Donna smiled. “Want to go dancing?”
“Do I need to know any particular kind of steps?” asked Web Hunter.
“No,” said Donna. “Nothing like that.”
Two minutes later they were outside. Web Hunter took a small electronic device out of his duffel bag and pushed a button on it. Seconds later a jet-black stealth helicopter with “Web Hunter” written in white letters on its side swooped down out of the sky and landed near them. The helicopter was almost completely silent.
Donna looked at the copter. “Wow,” she said, awestruck.
Web Hunter shook his head and growled. “Hate this damn thing. Wish there was a better way to get around.” He opened the helicopter’s side door. “If we’re going to a young person’s nightclub, I’ll need a few supplies.”
He rummaged in the helicopter and selected a pair of earplugs, which he put in his pocket. He removed twenty-five fragmentation grenades, a pound of C-4 plastic explosive and a few fuses from the helicopter and placed them in the duffel bag. “There,” he said. He pushed a second button on the device and the helicopter lifted soundlessly into the air and flew away.
Donna nodded.
They had no trouble finding the club. The bouncer did not want to allow Web Hunter in with his duffel bag (“Club rules,” he shrugged), but Donna charmed him into allowing this one exception.

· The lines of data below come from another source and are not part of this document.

(* ===== verification/Permissions.v ===== *)
(** The permissions of the operator are enough, and no more than it says: the
    clients and lookups of a reconciliation behind the RBAC authorizer, what is rendered and
    deployed, the watches, and the roles that the operator hands on. *)

From Stdlib Require Import Ascii.
From S2P Require Import Prelude GoStrings GoOS Params Kube Scheme ApiTypes KubeStore Request Namespace Dependencies.
From S2P Require Import Releases Deploy OperandTLS Workdir Manifests Rendering Containment Interruption Image Runtimes.
From S2P Require Import Reconciler Main Managed System Liveness Persistence Resilience Rbac RbacRules.
Open Scope string_scope.
Open Scope nat_scope.
Open Scope list_scope.

(** ** Definitions *)

(** The resource of a kind, where it is documented. *)
Definition plural (group kind : string) : option string :=
  snd <$> (snd <$> list_find (λ d, d.1.1 = group ∧ d.1.2 = kind) documented_resources).

(** The requests for one object.  [create] has no name. *)
Definition request_on (verb group resource name : string) : attributes :=
  ResourceRequest verb group resource "" (if bool_decide (verb = "create") then "" else name).

(** Applying an object: it is looked up, created, updated or patched. *)
Definition deploy_verbs : list string := ["get"; "create"; "update"; "patch"].

(** What kustomize renders from the templates of the operator. *)
Definition listed {O V : Type} `{!Objects O V} (o : O) : Prop :=
  ∃ g k n, (g, k, n) ∈ template_objects ∧
    gvk_group (GroupVersionKindOf o) = g ∧ gvk_kind (GroupVersionKindOf o) = k ∧ is_name n (GetName o).

(** [GetKind] reads the kind of [GroupVersionKindOf]. *)
Class KindLaws (O V : Type) `{!Objects O V} : Prop := {
  kind_of_gvk (o : O) : GetKind o = gvk_kind (GroupVersionKindOf o);
}.

(** The templates of the image are those of the repository: kustomize on a copy of
    one, whatever the parameters, gives objects of the list. *)
Class TemplateLaws (O V : Type) `{!Objects O V, !Kustomize O} (m : trainerActions) (im : os) : Prop := {
  renders_listed rs opts s (items : list O) s' : is_set m rs → copied m im rs s →
    kustomize_Render (overlay_of rs (set_work m rs)) opts s = (Ok items, s') → Forall listed items;
}.

(** The deployment adds no resource of a kind of its own. *)
Class DeployLaws (O V K C Ver W : Type) `{!Objects O V, !Framework O K C Ver W} : Prop := {
  deploy_kinds (rr : request O K C Ver) o :
    o ∈ rr_resources (fwdeploy_NewAction deploy_options rr).2 →
    ∃ o', o' ∈ rr_resources rr ∧ GroupVersionKindOf o = GroupVersionKindOf o';
}.

(** The kinds that the manager and the controller list and watch, and the
    APIServer that the watcher of the TLS profile is for. *)
Definition watched_kind (w : watched) : GroupVersionKind :=
  match w with TypedKind g => g | UntypedKind g => g end.

Definition informed_kinds {O K C Ver} (b : builder O K C Ver) (c : cache_options) : list GroupVersionKind :=
  b_for b :: (watched_kind ∘ fst <$> b_watches b) ++ (fst <$> ByObject c) ++ [apiServerGVK].

(** The validation rules of custom resources: [cel] evaluates a rule on a
    resource of a name.  The operator has one rule, a comparison with a text
    without quotes and backslashes. *)
Definition plain_text (s : string) : bool := negb (has_byte "'"%char s || has_byte "\"%char s).

Class ValidationRules := {
  cel : string → string → bool;
  cel_name s n : plain_text s = true → cel ("self.metadata.name == '" +:+ s +:+ "'") n = bool_decide (n = s);
}.

Definition admitted `{!ValidationRules} (m : resource_markers) (name : string) : bool :=
  forallb (λ v, cel v.1 name) (validations m).

(** A permission for a verb on an object of a template, on all objects of its
    kind or on those of its name. *)
Definition template_permission (t : template_object) (r verb : string) (p : permission) : bool :=
  match p with
  | OnResource v g r' n =>
      if bool_decide (r' = r) then if bool_decide (v = verb) then if bool_decide (g = t.1.1) then
        match n, t.2 with
        | None, _ => true
        | Some n, Named n' => bool_decide (n = n') && negb (bool_decide (verb = "create"))
        | Some _, Generated _ => false
        end
      else false else false else false
  | OnURL _ _ => false
  end.

(** The kinds whose objects the operator may change by name only. *)
Definition scoped_resources : list (string * string * string) :=
  [("", "ServiceAccount", "serviceaccounts");
   ("rbac.authorization.k8s.io", "ClusterRole", "clusterroles");
   ("rbac.authorization.k8s.io", "ClusterRoleBinding", "clusterrolebindings");
   ("rbac.authorization.k8s.io", "Role", "roles");
   ("rbac.authorization.k8s.io", "RoleBinding", "rolebindings")].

The club was packed with young people. Loud music was playing a PA system and the walls were decorated with Victorian wood paneling. The dance floor was packed.
“I recognize this song,” said Web Hunter, surprised. “This was already old-fashioned when I was a kid.”
Donna shrugged. “I said it was retro.”
Web Hunter grumbled. “It must be Doctor Luddite’s club. Blasted anachronism.”
Most of the crowd seemed to be drinking colorful vitamin drinks. Donna said that was the new hot thing in Frisco. Web Hunter was confused. The vitamin drinks seemed too “hip” and “groovy”—in other words, too contemporary—for this club.
On a raised platform near the dance floor sat the DJ booth. The DJ’s hi-fi equipment and eight-track players were cranked up to top volume. Web Hunter could see the DJ through the glass of the booth. He thought the man looked a little suspicious.
The music stopped. Over the PA system came the voice of the DJ: “Hope we’re all having a good time tonight!” The crowd cheered. The DJ continued: “We’ve got a special treat for you all. There are two corny altruistic do-gooders in the audience tonight!”
Web Hunter and Donna Matrix were suddenly blinded by a spotlight shining right onto them.
“I’d like you all to...” The DJ paused dramatically like an announcer in a strip bar. “...Kill them! Kill the interlopers!”
For the first time Web Hunter and Donna Matrix noticed the glassy look in the eyes of each of the patrons. The entire crowd began to shuffle slowly toward them, arms thrust forward. Each of them mouthed silently: “...Kill... the... inter... lopers...”
“Doctor Luddite, you fiend!” apostrophized Web Hunter. “You’ve hypnotized these innocent people with those insidious vitamin drinks!”
Donna gasped. “How can we fight them? They don’t know what they’re doing. We can’t hurt them!”
Web Hunter growled as the crowd surrounded them.
“But if we don’t,” continued Donna. “They’ll rip us apart!”